Data for this task below:

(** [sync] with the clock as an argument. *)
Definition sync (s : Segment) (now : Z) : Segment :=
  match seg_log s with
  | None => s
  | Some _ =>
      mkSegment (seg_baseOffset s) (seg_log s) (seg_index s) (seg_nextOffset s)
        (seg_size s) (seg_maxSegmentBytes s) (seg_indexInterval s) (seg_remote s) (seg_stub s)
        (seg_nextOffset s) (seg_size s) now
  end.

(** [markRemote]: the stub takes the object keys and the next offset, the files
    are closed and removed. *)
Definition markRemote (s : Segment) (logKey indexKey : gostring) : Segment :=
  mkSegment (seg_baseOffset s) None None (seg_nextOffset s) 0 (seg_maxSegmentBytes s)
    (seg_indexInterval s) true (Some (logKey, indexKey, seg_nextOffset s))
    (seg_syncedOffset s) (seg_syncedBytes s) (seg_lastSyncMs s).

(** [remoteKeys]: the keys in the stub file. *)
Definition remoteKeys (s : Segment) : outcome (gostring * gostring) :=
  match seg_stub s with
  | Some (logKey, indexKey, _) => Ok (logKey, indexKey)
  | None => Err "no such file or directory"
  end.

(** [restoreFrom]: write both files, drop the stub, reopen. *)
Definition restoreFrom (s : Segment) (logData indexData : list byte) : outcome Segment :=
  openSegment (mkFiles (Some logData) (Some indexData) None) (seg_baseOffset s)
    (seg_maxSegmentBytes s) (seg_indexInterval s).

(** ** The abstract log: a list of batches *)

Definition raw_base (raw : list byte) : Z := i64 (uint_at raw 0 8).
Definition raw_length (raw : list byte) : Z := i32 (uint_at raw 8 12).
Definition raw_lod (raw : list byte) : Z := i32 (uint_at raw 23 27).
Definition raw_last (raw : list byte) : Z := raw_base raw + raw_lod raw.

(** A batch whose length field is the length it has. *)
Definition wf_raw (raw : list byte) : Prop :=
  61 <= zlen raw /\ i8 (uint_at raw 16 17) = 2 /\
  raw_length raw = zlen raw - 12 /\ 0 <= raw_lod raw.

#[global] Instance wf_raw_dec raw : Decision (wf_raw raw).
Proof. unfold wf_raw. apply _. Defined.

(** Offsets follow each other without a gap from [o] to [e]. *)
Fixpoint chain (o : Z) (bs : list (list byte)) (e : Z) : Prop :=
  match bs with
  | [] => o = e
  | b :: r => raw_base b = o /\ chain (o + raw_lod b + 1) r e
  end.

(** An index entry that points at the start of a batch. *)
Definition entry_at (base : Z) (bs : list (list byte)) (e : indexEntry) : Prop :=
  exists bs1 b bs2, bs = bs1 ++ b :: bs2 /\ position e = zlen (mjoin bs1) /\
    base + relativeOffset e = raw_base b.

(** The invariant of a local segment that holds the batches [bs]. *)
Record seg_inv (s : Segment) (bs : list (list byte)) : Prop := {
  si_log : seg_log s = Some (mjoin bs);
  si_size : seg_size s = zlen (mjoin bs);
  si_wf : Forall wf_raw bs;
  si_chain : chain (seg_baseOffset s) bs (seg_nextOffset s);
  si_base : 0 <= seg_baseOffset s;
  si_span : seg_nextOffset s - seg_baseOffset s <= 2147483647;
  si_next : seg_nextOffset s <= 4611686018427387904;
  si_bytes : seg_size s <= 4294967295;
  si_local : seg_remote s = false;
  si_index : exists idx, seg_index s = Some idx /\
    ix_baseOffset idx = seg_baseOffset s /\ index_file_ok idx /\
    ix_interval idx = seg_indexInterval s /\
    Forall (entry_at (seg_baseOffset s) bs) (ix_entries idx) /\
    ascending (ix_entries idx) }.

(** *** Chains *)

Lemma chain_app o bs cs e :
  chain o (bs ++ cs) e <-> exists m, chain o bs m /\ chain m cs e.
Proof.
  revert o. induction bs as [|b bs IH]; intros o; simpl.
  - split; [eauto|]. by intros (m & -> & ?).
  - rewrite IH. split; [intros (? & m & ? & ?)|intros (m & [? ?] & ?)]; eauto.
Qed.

End of Data for this task.

**Work request:** Repeat exactly the lines of the data from the first one through the line with "(seg_size s) (seg_maxSegmentBytes", both of them included.

**Your response:**
(** [sync] with the clock as an argument. *)
Definition sync (s : Segment) (now : Z) : Segment :=
  match seg_log s with
  | None => s
  | Some _ =>
      mkSegment (seg_baseOffset s) (seg_log s) (seg_index s) (seg_nextOffset s)
        (seg_size s) (seg_maxSegmentBytes s) (seg_indexInterval s) (seg_remote s) (seg_stub s)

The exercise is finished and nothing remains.